**Assignment**. How many lines below contain the string "FIFI"? Reply with the figure and no further words.

Records from a data source
※ ※ ※
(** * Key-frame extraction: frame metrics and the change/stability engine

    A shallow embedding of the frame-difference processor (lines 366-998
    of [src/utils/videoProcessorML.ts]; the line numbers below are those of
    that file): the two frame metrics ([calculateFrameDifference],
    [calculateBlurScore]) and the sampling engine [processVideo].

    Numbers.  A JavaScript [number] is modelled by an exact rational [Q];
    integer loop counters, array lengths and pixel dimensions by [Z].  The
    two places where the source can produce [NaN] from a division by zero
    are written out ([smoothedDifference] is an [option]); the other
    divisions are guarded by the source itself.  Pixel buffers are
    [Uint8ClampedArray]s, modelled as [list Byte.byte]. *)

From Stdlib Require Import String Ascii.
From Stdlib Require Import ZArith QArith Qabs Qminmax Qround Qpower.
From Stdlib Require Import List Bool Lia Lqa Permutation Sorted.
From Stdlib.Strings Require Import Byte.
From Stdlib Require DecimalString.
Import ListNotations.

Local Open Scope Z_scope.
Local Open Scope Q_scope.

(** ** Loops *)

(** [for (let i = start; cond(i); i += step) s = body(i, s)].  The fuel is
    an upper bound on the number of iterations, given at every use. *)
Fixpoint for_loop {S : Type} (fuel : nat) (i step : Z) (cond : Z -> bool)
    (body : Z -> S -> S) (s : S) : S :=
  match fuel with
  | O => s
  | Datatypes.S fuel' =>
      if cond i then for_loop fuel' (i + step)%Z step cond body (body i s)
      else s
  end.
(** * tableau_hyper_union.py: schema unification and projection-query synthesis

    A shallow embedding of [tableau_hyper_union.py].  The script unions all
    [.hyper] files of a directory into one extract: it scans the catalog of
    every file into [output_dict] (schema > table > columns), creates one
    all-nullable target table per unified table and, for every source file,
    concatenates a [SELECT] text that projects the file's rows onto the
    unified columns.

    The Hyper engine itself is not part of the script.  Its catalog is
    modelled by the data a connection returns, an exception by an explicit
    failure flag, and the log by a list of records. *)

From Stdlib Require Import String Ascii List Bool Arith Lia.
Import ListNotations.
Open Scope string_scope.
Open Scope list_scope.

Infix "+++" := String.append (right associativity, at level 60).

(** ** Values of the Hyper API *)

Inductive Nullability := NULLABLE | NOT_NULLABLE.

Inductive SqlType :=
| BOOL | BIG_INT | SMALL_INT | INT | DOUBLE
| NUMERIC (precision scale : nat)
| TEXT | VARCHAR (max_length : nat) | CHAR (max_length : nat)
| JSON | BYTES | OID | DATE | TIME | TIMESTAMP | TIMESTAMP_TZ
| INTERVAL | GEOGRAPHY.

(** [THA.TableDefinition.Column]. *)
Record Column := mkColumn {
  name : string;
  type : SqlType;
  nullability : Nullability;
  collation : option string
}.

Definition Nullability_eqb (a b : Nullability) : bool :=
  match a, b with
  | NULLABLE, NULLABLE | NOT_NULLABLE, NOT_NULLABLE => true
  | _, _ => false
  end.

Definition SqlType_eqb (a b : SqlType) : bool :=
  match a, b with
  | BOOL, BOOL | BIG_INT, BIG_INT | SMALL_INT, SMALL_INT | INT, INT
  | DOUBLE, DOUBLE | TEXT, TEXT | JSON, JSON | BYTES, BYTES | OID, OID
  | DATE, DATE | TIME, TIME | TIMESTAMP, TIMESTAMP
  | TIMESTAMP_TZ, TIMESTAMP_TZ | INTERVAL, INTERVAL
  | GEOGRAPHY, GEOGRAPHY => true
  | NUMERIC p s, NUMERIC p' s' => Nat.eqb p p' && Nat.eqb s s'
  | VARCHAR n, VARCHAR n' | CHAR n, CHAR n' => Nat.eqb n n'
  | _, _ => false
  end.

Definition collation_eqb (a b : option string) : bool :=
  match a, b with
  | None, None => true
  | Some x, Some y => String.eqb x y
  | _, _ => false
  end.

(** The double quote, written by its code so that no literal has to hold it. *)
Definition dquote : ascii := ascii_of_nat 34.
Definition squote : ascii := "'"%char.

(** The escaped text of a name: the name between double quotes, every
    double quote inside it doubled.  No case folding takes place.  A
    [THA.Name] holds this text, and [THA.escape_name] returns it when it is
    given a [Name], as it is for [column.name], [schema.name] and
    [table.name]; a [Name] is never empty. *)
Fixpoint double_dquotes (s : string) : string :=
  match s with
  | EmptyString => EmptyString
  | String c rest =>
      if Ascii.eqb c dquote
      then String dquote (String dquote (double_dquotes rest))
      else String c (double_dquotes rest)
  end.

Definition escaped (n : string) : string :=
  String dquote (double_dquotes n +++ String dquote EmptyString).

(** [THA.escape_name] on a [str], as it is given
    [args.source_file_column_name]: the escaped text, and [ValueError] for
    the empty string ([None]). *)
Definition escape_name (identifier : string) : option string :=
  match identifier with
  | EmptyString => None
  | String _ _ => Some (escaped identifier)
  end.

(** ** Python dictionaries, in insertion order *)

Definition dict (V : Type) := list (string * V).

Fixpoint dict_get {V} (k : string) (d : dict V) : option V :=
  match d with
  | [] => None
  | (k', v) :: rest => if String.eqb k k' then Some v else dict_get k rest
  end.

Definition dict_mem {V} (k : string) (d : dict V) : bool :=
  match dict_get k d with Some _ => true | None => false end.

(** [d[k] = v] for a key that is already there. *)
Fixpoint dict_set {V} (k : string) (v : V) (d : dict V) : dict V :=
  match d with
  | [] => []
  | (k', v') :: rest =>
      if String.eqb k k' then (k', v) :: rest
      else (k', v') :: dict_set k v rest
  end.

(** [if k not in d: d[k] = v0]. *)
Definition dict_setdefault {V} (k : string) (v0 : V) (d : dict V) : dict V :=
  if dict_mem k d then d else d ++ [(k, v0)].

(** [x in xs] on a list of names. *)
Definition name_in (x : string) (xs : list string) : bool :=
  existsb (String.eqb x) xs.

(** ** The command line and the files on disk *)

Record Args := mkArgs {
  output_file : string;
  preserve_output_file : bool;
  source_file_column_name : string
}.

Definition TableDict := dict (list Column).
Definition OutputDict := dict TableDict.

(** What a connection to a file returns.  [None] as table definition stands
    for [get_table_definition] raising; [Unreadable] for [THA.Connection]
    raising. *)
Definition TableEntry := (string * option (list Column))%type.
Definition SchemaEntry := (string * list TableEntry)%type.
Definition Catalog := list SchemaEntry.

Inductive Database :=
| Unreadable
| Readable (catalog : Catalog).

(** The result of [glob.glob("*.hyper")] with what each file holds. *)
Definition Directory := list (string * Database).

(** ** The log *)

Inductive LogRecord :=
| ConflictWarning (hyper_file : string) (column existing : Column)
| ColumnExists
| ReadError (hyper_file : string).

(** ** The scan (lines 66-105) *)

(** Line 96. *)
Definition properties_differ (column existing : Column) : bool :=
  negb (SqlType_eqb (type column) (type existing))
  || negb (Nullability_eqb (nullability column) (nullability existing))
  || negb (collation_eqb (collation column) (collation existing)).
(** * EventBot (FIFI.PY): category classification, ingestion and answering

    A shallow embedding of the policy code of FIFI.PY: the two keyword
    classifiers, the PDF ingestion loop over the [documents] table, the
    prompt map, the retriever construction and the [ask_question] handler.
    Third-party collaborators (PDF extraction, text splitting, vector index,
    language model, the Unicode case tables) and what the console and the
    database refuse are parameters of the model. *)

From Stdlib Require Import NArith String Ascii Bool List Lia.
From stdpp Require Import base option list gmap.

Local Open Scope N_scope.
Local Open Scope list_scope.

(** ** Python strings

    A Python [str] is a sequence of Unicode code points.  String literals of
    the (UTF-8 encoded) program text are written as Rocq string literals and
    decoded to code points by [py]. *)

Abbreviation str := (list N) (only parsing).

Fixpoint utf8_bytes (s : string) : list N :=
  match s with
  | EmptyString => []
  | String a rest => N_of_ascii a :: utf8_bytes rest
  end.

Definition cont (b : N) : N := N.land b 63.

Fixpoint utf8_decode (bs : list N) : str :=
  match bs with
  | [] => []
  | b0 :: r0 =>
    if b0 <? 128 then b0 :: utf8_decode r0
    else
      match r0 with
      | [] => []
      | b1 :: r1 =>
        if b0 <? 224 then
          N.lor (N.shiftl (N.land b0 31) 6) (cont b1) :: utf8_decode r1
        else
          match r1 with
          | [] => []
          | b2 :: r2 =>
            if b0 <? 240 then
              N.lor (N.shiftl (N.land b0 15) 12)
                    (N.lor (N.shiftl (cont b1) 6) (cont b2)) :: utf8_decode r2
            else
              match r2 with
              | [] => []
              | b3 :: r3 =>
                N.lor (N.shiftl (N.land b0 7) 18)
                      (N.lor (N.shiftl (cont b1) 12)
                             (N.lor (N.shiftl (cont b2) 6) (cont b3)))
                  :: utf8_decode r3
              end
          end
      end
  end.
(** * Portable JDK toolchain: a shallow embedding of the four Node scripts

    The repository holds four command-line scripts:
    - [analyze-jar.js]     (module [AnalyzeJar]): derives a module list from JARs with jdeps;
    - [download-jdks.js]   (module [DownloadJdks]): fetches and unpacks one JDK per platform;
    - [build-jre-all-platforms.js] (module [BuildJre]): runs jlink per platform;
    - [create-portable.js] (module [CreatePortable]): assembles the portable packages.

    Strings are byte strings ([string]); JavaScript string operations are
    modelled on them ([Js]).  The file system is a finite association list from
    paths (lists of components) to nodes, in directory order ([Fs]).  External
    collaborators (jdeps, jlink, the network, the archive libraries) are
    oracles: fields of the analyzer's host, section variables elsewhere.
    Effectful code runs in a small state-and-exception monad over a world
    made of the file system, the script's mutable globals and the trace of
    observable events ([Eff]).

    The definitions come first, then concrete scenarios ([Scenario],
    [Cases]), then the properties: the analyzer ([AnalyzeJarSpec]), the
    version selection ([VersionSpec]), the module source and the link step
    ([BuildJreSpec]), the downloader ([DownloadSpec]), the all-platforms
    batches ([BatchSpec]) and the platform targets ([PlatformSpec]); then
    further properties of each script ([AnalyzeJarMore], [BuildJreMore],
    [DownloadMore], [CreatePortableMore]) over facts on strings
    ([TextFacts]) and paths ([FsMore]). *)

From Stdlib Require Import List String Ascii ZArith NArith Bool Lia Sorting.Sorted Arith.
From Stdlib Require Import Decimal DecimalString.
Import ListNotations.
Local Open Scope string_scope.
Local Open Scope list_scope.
※ ※ ※
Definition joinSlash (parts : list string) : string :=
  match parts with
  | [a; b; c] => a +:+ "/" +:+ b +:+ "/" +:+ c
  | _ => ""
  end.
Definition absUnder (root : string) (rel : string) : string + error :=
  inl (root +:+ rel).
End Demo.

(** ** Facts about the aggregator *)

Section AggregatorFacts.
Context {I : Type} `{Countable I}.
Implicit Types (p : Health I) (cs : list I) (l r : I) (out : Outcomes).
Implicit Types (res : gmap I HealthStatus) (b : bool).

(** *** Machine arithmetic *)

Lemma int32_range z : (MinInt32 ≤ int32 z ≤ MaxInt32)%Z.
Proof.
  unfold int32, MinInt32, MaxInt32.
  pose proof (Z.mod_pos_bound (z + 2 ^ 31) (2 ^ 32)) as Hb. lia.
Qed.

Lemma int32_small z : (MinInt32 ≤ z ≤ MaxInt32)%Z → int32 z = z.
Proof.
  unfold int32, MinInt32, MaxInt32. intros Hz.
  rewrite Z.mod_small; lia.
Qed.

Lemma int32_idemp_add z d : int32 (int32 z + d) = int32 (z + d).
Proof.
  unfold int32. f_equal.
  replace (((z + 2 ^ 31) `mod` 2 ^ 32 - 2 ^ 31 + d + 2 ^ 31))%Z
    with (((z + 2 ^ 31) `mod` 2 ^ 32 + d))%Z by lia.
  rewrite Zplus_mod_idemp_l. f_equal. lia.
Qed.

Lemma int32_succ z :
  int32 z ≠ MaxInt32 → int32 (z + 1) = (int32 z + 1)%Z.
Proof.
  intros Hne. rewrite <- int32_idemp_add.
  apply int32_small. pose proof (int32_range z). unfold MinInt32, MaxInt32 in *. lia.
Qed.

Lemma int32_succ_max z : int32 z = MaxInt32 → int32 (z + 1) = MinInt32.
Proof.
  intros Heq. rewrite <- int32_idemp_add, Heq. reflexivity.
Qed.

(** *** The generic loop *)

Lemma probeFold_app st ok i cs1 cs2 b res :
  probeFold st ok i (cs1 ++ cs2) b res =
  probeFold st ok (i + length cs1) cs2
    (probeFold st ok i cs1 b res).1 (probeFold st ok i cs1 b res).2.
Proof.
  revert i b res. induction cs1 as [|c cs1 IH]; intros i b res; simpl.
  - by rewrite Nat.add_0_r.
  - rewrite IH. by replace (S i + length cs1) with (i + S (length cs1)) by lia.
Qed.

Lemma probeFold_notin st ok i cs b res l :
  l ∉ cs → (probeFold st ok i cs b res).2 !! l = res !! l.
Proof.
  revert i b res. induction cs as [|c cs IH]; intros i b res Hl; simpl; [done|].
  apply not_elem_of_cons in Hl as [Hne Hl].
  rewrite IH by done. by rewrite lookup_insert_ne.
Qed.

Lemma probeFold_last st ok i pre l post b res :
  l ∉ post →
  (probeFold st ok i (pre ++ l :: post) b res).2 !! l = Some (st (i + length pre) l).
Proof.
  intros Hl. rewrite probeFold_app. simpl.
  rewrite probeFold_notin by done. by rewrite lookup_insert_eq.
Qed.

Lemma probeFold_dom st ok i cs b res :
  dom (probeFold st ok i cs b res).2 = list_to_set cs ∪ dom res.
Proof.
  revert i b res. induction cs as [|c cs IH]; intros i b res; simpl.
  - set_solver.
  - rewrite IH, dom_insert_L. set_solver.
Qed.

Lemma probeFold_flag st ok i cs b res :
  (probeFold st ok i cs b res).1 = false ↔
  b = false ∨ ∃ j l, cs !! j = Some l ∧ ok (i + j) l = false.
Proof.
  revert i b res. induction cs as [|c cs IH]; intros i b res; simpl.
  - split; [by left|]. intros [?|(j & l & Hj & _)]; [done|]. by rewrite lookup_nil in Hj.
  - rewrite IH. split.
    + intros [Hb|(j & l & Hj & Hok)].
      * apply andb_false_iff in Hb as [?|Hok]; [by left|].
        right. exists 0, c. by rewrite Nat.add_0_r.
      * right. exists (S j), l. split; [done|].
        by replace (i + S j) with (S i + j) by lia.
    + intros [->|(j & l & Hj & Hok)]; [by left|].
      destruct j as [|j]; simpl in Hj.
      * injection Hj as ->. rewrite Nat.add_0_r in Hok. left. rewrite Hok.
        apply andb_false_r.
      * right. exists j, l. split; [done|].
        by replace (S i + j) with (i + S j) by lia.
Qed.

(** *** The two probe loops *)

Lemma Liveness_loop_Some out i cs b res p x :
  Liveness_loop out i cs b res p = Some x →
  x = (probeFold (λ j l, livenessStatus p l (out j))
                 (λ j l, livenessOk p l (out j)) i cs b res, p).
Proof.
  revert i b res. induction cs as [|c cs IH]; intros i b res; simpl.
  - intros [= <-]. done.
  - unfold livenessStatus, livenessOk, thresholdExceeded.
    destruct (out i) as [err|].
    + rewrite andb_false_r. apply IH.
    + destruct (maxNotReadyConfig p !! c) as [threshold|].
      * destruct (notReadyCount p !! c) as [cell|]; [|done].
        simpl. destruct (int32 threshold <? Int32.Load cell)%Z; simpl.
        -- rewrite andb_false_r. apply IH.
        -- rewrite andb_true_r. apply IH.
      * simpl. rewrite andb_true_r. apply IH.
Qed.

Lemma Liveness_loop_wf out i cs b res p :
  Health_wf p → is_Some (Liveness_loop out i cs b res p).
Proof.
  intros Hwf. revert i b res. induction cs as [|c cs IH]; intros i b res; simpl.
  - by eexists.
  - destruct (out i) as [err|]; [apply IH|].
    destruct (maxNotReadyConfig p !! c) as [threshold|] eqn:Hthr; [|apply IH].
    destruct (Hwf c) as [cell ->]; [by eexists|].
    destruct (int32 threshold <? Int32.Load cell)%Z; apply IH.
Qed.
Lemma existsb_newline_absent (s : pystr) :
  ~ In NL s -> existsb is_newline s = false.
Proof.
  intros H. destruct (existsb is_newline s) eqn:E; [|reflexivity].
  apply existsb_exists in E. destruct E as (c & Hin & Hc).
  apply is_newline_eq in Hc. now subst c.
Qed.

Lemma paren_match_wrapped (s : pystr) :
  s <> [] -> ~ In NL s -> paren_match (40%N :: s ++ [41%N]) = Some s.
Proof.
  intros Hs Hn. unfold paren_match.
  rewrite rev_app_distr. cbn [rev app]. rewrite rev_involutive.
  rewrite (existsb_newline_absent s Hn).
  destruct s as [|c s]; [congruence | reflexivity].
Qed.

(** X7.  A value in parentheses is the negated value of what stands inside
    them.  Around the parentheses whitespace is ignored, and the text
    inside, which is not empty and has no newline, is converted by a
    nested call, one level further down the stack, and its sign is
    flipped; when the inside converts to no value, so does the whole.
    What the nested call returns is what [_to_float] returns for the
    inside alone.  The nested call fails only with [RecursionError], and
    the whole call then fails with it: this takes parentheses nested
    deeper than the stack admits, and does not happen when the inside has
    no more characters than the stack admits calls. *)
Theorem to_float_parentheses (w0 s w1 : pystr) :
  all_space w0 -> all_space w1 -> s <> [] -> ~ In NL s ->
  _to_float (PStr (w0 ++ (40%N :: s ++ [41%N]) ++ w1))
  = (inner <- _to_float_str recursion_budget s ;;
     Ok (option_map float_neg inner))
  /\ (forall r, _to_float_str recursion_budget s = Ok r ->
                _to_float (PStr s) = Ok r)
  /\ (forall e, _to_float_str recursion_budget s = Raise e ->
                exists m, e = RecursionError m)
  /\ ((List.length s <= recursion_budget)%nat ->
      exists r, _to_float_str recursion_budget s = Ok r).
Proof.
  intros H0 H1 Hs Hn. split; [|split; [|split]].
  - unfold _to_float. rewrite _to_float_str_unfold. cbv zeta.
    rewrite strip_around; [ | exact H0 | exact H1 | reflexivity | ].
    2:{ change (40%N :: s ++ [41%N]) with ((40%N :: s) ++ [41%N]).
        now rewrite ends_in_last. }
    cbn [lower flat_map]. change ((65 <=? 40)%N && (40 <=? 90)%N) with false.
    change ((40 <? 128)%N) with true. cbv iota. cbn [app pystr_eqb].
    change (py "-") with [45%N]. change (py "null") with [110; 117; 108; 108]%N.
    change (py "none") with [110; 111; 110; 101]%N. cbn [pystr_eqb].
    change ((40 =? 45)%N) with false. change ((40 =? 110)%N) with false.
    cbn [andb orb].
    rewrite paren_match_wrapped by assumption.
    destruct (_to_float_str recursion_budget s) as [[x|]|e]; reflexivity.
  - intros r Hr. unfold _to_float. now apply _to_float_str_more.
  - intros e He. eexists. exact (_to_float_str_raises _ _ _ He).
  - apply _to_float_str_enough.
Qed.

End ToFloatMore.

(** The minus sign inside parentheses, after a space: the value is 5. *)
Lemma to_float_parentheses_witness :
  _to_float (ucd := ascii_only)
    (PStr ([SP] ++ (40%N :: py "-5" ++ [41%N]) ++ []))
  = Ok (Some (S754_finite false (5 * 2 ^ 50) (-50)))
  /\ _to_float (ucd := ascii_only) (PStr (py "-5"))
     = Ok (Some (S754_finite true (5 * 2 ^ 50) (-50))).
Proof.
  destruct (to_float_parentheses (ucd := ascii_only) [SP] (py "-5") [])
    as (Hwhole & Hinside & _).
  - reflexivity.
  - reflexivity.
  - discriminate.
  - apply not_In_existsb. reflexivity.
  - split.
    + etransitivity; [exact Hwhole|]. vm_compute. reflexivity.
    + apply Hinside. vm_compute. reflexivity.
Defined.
※ ※ ※
**Task solution**. 2